Step-by-step guidance

1. Dataset-level metadata

Select the following values when describing your dataset:

  • Risk data type: vulnerability

  • Title: “Relative wealth index for [region]”

  • Description: Brief description of the index methodology, data sources (e.g., census, DHS surveys, satellite imagery), and interpretation

  • Publisher: Organization that produced the wealth index (e.g., World Bank, research institution)

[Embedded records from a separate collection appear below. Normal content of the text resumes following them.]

(** The digits a text denotes, whatever the case of its letters. *)
Fixpoint read_symbols (t : string) : option (list N) :=
  match t with
  | EmptyString => Some []
  | String c t =>
      match position (to_ascii_uppercase c) BASE32, read_symbols t with
      | Some d, Some D => Some (d :: D)
      | _, _ => None
      end
  end.

(** The decoder's invariant: [D] is read, [B] is written, [bits] bits are pending. *)
Record decoded (D : list N) (B : list u8) (acc bits : N) : Prop := {
  dec_acc : acc < 2 ^ bits;
  dec_bits : bits < 8;
  dec_num : num 32 D = num 256 (U8.to_N <$> B) * 2 ^ bits + acc;
  dec_len : 5 * len D = 8 * len B + bits;
}.

Lemma decode_loop_spec t D B acc bits :
  decoded D B acc bits →
  match read_symbols t with
  | None => decode_loop t B acc bits = Err (bad "invalid base32 TOTP key")
  | Some E => ∃ B' acc' bits', decode_loop t B acc bits = Ok (B', acc', bits') ∧
                decoded (D ++ E) B' acc' bits'
  end.
Proof.
  revert D B acc bits. induction t as [|c t IH]; intros D B acc bits HI; cbn [read_symbols decode_loop].
  { exists B, acc, bits. by rewrite app_nil_r. }
  destruct (position (to_ascii_uppercase c) BASE32) as [d|] eqn:Hd; [|done].
  apply position_inv in Hd as [Hd _]. destruct HI as [H1 H2 H3 H4]. cbn [ok_or].
  destruct (push_bits 5 d acc bits) as [-> Hlt]; [done|done|lia|].
  set (x := acc * 2 ^ 5 + d) in *.
  assert (num 32 (D ++ [d]) = num 256 (U8.to_N <$> B) * 2 ^ (bits + 5) + x) as Hx.
  { rewrite num_snoc, H3, N.pow_add_r. unfold x. lia. }
  assert (∀ B' acc' bits', decoded (D ++ [d]) B' acc' bits' →
    match match read_symbols t with Some D => Some (d :: D) | None => None end with
    | None => decode_loop t B' acc' bits' = Err (bad "invalid base32 TOTP key")
    | Some E => ∃ B'' acc'' bits'', decode_loop t B' acc' bits' = Ok (B'', acc'', bits'') ∧
                  decoded (D ++ E) B'' acc'' bits''
    end) as Hgo.
  { intros B' acc' bits' HI%IH. destruct (read_symbols t); [|done].
    by rewrite <- app_assoc in HI. }
  destruct (N.leb_spec 8 (bits + 5)) as [H8|H8]; apply Hgo; split;
    rewrite ?length_app; simpl; try lia; try done.
  all: assert (2 ^ (bits + 5) = 256 * 2 ^ (bits + 5 - 8)) as Hpow
    by (change 256 with (2 ^ 8); rewrite <- N.pow_add_r; f_equal; lia).
  all: pose proof (N.div_mod x (2 ^ (bits + 5 - 8)) ltac:(apply N.pow_nonzero; lia)) as Hdm.
  - rewrite land_mask. apply N.mod_lt, N.pow_nonzero. lia.
  - rewrite Hx, land_mask, fmap_app. simpl. rewrite num_snoc, N.shiftr_div_pow2.
    assert (U8.to_N (U8.wrap (x / 2 ^ (bits + 5 - 8))) = x / 2 ^ (bits + 5 - 8)) as ->.
    { apply to_N_wrap, N.Div0.div_lt_upper_bound. lia. }
    rewrite Hpow. lia.
Qed.

Lemma read_symbols_text D : is32 D → read_symbols (text D) = Some D.
Proof.
  induction 1 as [|d D Hd HD IH]; cbn [read_symbols text]; [done|]. by rewrite position_symbol, IH.
Qed.

(** Uppercase of every letter. *)
Fixpoint upper (t : string) : string :=
  match t with EmptyString => "" | String c t => String (to_ascii_uppercase c) (upper t) end.

Lemma read_symbols_Some t D : read_symbols t = Some D → is32 D ∧ text D = upper t.
Proof.
  revert D. induction t as [|c t IH]; intros D; cbn [read_symbols upper]; [by intros [= <-]|].
  destruct (position _ _) as [d|] eqn:Hd; [|done]. apply position_inv in Hd as [Hd Hs].
  destruct (read_symbols t) as [D'|]; [|done]. intros [= <-].
  destruct (IH D' eq_refl) as [HD HT]. split; [by constructor|]. simpl. by rewrite HT, Hs.
Qed.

  • License: Appropriate license

2. Resources

Add resources for your wealth index files:

  • Format: geotiff, netcdf, csv, or shapefile

  • Spatial resolution: Resolution in meters (e.g., 1000m) or administrative level

  • Coordinate reference system: EPSG:4326 or appropriate projected CRS

3. Vulnerability metadata

Under the Vulnerability section:

Category

  • Category: socioeconomic

Vulnerability indicator

Since this is not a hazard-specific damage function, use the indicator approach:

Indicator specification:

  • Type: socioeconomic

  • Variable: wealth_index or poverty_rate

  • Unit: Dimensionless index (e.g., 0-100) or ratio (0-1)

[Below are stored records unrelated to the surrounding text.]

(* ===== verification/Totp.v ===== *)
(** The TOTP engine, [crates/heptabao-server/src/engines/totp.rs]: key import
    and generation, code generation, and validation with replay and guessing
    protection.

    HMAC and the system's random generator are not part of this code: they are
    the parameters [hmac_sign] (class [Hmac], with the tag lengths of the three
    hash functions as [HmacLaws]) and [fill].  Erasure of secrets from memory
    has no counterpart. *)
From Stdlib Require Import Ascii NArith ZArith Strings.Byte.
From S2P Require Import Prelude Str Json Engine Gf256 Base32 EngineState.
Import Engine.

Inductive Algorithm : Type := HMAC_SHA1 | HMAC_SHA256 | HMAC_SHA512.

(** [hmac::sign(&hmac::Key::new(algorithm, key), message)]. *)
Class Hmac := hmac_sign : Algorithm → list u8 → list u8 → list u8.

Definition tag_length (a : Algorithm) : nat :=
  match a with HMAC_SHA1 => 20 | HMAC_SHA256 => 32 | HMAC_SHA512 => 64 end.

Class HmacLaws `{Hmac} : Prop :=
  hmac_length : ∀ a key message, length (hmac_sign a key message) = tag_length a.

Module Key.
Record t := mk {
  secret : list u8;
  issuer : string;
  account_name : string;
  algorithm : string;
  digits : N;
  period : N;
  skew : N;
  last_accepted_counter : option N;
  failed_window : N;
  failures : N;
}.
End Key.
Notation Key := Key.t.

(** [struct Totp { keys: BTreeMap<String, Key> }]. *)
Notation Totp := (gmap string Key).

(** [u64::to_be_bytes]. *)
Definition to_be_bytes (n : N) : list u8 :=
  (λ i, U8.wrap (N.shiftr n (8 * N.of_nat (7 - i)))) <$> seq 0 8.

Module Totp.
Section totp.
Context `{Hmac} (fill : N → option (list u8)).

Definition contains (self : Totp) (name : string) : bool := bool_decide (is_Some (self !! name)).

Definition hmac_algorithm (algorithm : string) : EResult Algorithm :=
  if bool_decide (algorithm = "SHA1") then Ok HMAC_SHA1
  else if bool_decide (algorithm = "SHA256") then Ok HMAC_SHA256
  else if bool_decide (algorithm = "SHA512") then Ok HMAC_SHA512
  else Err (bad "TOTP algorithm must be SHA1, SHA256 or SHA512").

(** Dynamic truncation; [None] where an index would be out of range. *)
Definition truncate (bytes : list u8) : option N :=
  match last bytes with
  | None => None
  | Some b =>
      let offset := N.to_nat (N.land (U8.to_N b) 15) in
      match bytes !! offset, bytes !! (offset + 1), bytes !! (offset + 2), bytes !! (offset + 3) with
      | Some b0, Some b1, Some b2, Some b3 =>
          Some (N.lor (N.lor (N.lor (shl32 (N.land (U8.to_N b0) 127) 24) (shl32 (U8.to_N b1) 16))
                        (shl32 (U8.to_N b2) 8)) (U8.to_N b3))
      | _, _, _, _ => None
      end
  end.

(** Every index is in range of a tag of at least 20 bytes, so the default is
    never used. *)
Definition code (key : Key) (counter : N) : EResult string :=
  let? a := hmac_algorithm (Key.algorithm key) in
  let truncated := default 0%N (truncate (hmac_sign a (Key.secret key) (to_be_bytes counter))) in
  Ok (padded (N.to_nat (Key.digits key)) (Z.of_N (truncated mod 10 ^ Key.digits key))).

(** * [write] *)

(** The parameters of the body, completed by those of its URL. *)
Fixpoint merge_url (map : list (string * Value)) (parameters : Value) : EResult Value :=
  match map with
  | [] => Ok parameters
  | (field, value) :: map =>
      if match Json.get parameters field with
         | Some existing => negb (bool_decide (existing = value))
         | None => false
         end
      then Err (bad "TOTP URL conflicts with an explicit parameter")
      else merge_url map (Json.set parameters field value)
  end.

Definition is_some {A} (o : option A) : bool := match o with Some _ => true | None => false end.

Definition write_parameters (body : Value) (generated : bool) : EResult Value :=
  match Json.get body "url" with
  | None => Ok body
  | Some url =>
      if bool_decide (Json.as_str url = Some "") then Ok body
      else if generated || is_some (Json.get body "key")
      then Err (bad "specify exactly one TOTP secret source")
      else
        let? url := ok_or (Json.as_str url) (bad "TOTP URL must be a string") in
        let? parsed := parse_url url in
        let? map := ok_or (Json.as_object parsed) (bad "invalid TOTP URL parameters") in
        merge_url map body
  end.

(** An optional string parameter with its default. *)
Definition text_param (parameters : Value) (name otherwise : string) : EResult string :=
  match Json.get parameters name with
  | None => Ok otherwise
  | Some v => ok_or (Json.as_str v) (bad (name +:+ " must be a string"))
  end.

(** The secret, from the generator or from the [key] parameter. *)
Definition write_secret (body parameters : Value) (generated : bool) : EResult (list u8) :=
  if generated then
    let? size := optional_u64 body "key_size" in
    let size := default 20%N size in
    if negb ((10 <=? size)%N && (size <=? 128)%N)
    then Err (bad "TOTP key_size must be between 10 and 128 bytes")
    else ok_or (fill size) (error 503 "system entropy is unavailable")
  else
    let? key := string_param parameters "key" in
    decode_base32 key.

(** The key a request describes, before the previous key is consulted. *)
Definition new_key (body parameters : Value) (generated exported : bool) : EResult Key :=
  let? issuer := text_param parameters "issuer" "" in
  let? account := text_param parameters "account_name" "" in
  if (256 <? String.length issuer) || (256 <? String.length account) || negb (lacks ":" issuer)
     || has_control issuer || has_control account
  then Err (bad "invalid TOTP issuer or account label")
  else if generated && (bool_decide (issuer = "") || bool_decide (account = ""))
  then Err (bad "generated TOTP keys require issuer and account_name")
  else if generated && (is_some (Json.get body "key") || is_some (Json.get body "url"))
  then Err (bad "generated TOTP keys cannot also import a key")
  else
    let? qr := if generated && exported then optional_u64 body "qr_size" else Ok (Some 0%N) in
    if generated && exported && negb (default 200 qr =? 0)%N
    then Err (error 501 "QR image generation is not implemented; set qr_size=0 for an otpauth URL")
    else
      let? algorithm := text_param parameters "algorithm" "SHA1" in
      let? _ := hmac_algorithm algorithm in
      let? digits := optional_u64 parameters "digits" in
      let digits := default 6%N digits in
      if negb ((digits =? 6)%N || (digits =? 8)%N) then Err (bad "TOTP digits must be 6 or 8")
      else
        let? period := optional_u64 parameters "period" in
        let period := default 30%N period in
        if negb ((1 <=? period)%N && (period <=? 3600)%N)
        then Err (bad "TOTP period must be between 1 and 3600 seconds")
        else
          let? skew := optional_u64 parameters "skew" in
          let skew := default 1%N skew in
          if (1 <? skew)%N then Err (bad "TOTP skew must be 0 or 1")
          else
            let? secret := write_secret body parameters generated in
            if negb ((10 <=? length secret) && (length secret <=? 128))
            then Err (bad "TOTP secrets must contain between 10 and 128 bytes")
            else Ok (Key.mk secret issuer account algorithm digits period skew None 0 0).

(** Whether two keys are the same credential. *)
Definition same_credential (previous key : Key) : bool :=
  bool_decide (Key.secret previous = Key.secret key)
  && bool_decide (Key.algorithm previous = Key.algorithm key)
  && bool_decide (Key.period previous = Key.period key)
  && bool_decide (Key.digits previous = Key.digits key).

(** Re-importing the same credential keeps its replay and guessing protection. *)
Definition carry_over (previous : option Key) (key : Key) : Key :=
  match previous with
  | Some previous =>
      if same_credential previous key then
        Key.mk (Key.secret key) (Key.issuer key) (Key.account_name key) (Key.algorithm key)
          (Key.digits key) (Key.period key) (Key.skew key)
          (Key.last_accepted_counter previous) (Key.failed_window previous) (Key.failures previous)
      else key
  | None => key
  end.

Definition key_url (key : Key) : string :=
  export_url (Key.issuer key) (Key.account_name key) (Key.algorithm key) (Key.digits key)
    (Key.period key) (encode_base32 (Key.secret key)).

Definition write (name : string) (body : Value) : M Totp EngineError EngineResponse := λ self,
  let r :=
    let? _ := reject_unknown body ["generate"; "exported"; "key_size"; "url"; "key"; "issuer";
                "account_name"; "period"; "algorithm"; "digits"; "skew"; "qr_size"] in
    let? generated := optional_bool body "generate" in
    let generated := default false generated in
    let? exported := optional_bool body "exported" in
    let exported := default true exported in
    let? parameters := write_parameters body generated in
    let? key := new_key body parameters generated exported in
    Ok (key, if generated && exported
             then ok (Json.object [("url", VString (key_url key))]) true else empty true) in
  match r with
  | Err e => (self, Err e)
  | Ok (key, response) => (<[name := carry_over (self !! name) key]> self, Ok response)
  end.

(** * [validate] *)

(** [current.saturating_sub(skew)..=current.saturating_add(skew)]. *)
Definition window (current skew : N) : list N :=
  let lo := (current - skew)%N in
  let hi := saturating_add current skew in
  (λ i, lo + N.of_nat i)%N <$> seq 0 (N.to_nat (hi + 1 - lo)).

(** The comparison of the submitted and the expected code, by the equality of
    their HMAC-SHA256 tags under the secret. *)
Definition matches (key : Key) (submitted expected : string) : bool :=
  bool_decide (hmac_sign HMAC_SHA256 (Key.secret key) (String.list_byte_of_string submitted)
               = hmac_sign HMAC_SHA256 (Key.secret key) (String.list_byte_of_string expected)).

Fixpoint match_loop (key : Key) (submitted : string) (counters : list N) (matched : option N) :
  EResult (option N) :=
  match counters with
  | [] => Ok matched
  | counter :: counters =>
      let? expected := code key counter in
      let fresh := match Key.last_accepted_counter key with
                   | None => true
                   | Some accepted => (accepted <? counter)%N
                   end in
      match_loop key submitted counters
        (if matches key submitted expected && fresh then Some counter else matched)
  end.

Definition set_protection (key : Key) (last : option N) (window failures : N) : Key :=
  Key.mk (Key.secret key) (Key.issuer key) (Key.account_name key) (Key.algorithm key)
    (Key.digits key) (Key.period key) (Key.skew key) last window failures.

(** The start of a new period clears the failure count. *)
Definition enter_window (key : Key) (current : N) : Key :=
  if (Key.failed_window key <? current)%N
  then set_protection key (Key.last_accepted_counter key) current 0 else key.

Definition validate_key (submitted : string) (now : N) : M Key EngineError EngineResponse := λ key,
  if negb (String.length submitted =? N.to_nat (Key.digits key)) || negb (str_all is_ascii_digit submitted)
  then (key, Err (bad "TOTP code must contain exactly the configured number of decimal digits"))
  else
    let current := (now / Key.period key)%N in
    let key := enter_window key current in
    if (10 <=? Key.failures key)%N
    then (key, Err (error 429 "TOTP validation attempt limit reached for this period"))
    else match match_loop key submitted (window current (Key.skew key)) None with
    | Err e => (key, Err e)
    | Ok (Some counter) =>
        (set_protection key (Some counter) (Key.failed_window key) 0,
         Ok (ok (Json.object [("valid", VBool true)]) true))
    | Ok None =>
        (set_protection key (Key.last_accepted_counter key) (Key.failed_window key) (Key.failures key + 1),
         Ok (ok (Json.object [("valid", VBool false)]) true))
    end.

Definition validate (name : string) (body : Value) (now : N) : M Totp EngineError EngineResponse := λ self,
  match (let? _ := reject_unknown body ["code"] in string_param body "code") with
  | Err e => (self, Err e)
  | Ok submitted =>
      match self !! name with
      | None => (self, Err not_found)
      | Some key =>
          let '(key, r) := validate_key submitted now key in
          (<[name := key]> self, r)
      end
  end.

(** * [handle] *)
Definition generate_code (key : Key) (now : N) : EResult EngineResponse :=
  let counter := (now / Key.period key)%N in
  let? expiry := ok_or (match checked_add counter 1 with
                        | Some counter => checked_mul counter (Key.period key)
                        | None => None
                        end) (bad "TOTP time overflow") in
  let? code := code key counter in
  Ok (ok (Json.object [("code", VString code); ("generated", Json.u64 now);
                       ("expire_time", Json.u64 expiry);
                       ("period", VString (render_u64 (Key.period key) +:+ "s"))]) false).

Definition list_names (self : Totp) (method : string) (body : Value) : EResult EngineResponse :=
  if negb (bool_decide (method = "LIST")) then Err unsupported
  else
    let? keys := list_keys (btree_keys self) "" false body in
    if bool_decide (keys = []) then Err not_found
    else Ok (ok (Json.object [("keys", VArray (VString <$> keys))]) false).

Definition handle_key (operation name method : string) (body : Value) (now : N) :
  M Totp EngineError EngineResponse := λ self,
  if bool_decide (operation = "keys") && write_method method then write name body self
  else if bool_decide (operation = "keys") && bool_decide (method = "DELETE") then
    (delete name self, Ok (empty (bool_decide (is_Some (self !! name)))))
  else if bool_decide (operation = "keys") && bool_decide (method = "GET") then
    (self,
     let? key := ok_or (self !! name) not_found in
     Ok (ok (Json.object [("issuer", VString (Key.issuer key)); ("account_name", VString (Key.account_name key));
                          ("algorithm", VString (Key.algorithm key)); ("digits", Json.u64 (Key.digits key));
                          ("period", Json.u64 (Key.period key))]) false))
  else if bool_decide (operation = "code") && bool_decide (method = "GET") then
    (self, let? key := ok_or (self !! name) not_found in generate_code key now)
  else if bool_decide (operation = "code") && write_method method then validate name body now self
  else (self, Err unsupported).

Definition handle (method path : string) (body : Value) (now : N) :
  M Totp EngineError EngineResponse := λ self,
  if bool_decide (path = "keys") || bool_decide (path = "keys/")
  then (self, list_names self method body)
  else
    match (let? on := ok_or (split_once "/" path) (error 404 "unknown TOTP operation") in
           let? _ := valid_path on.2 in
           if negb (lacks "/" on.2) then Err (bad "TOTP key names must be a single path segment")
           else Ok on) with
    | Err e => (self, Err e)
    | Ok (operation, name) => handle_key operation name method body now self
    end.

(** The TOTP engine as a backend of the engine front end. *)
#[export] Instance totp_ops : EngineOps Totp := {|
  engine_default := ∅;
  engine_contains := contains;
  engine_handle _ _ method path body now := handle method path body now;
|}.
End totp.
End Totp.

  • Interpretation: Document scale direction (higher values = more wealth/less vulnerable)

Scale and normalization

  • Scale minimum: Minimum value (e.g., 0)

  • Scale maximum: Maximum value (e.g., 100 or 1)

  • Reference population: National, regional, or global normalization

4. Spatial coverage

Define the geographic extent:

  • Scale: national, sub-national, or regional

  • Countries: Select applicable ISO 3166-1 alpha-3 country codes

  • Administrative regions: If aggregated by admin units

  • Bounding box: Specify coordinates of the mapped area

Example data structure

Your wealth index dataset should include:

For raster data:

  • Gridded wealth index values

  • NoData value specification

  • Value interpretation (scale definition)

For vector/tabular data:

  • Geographic unit ID (e.g., grid cell ID, admin code)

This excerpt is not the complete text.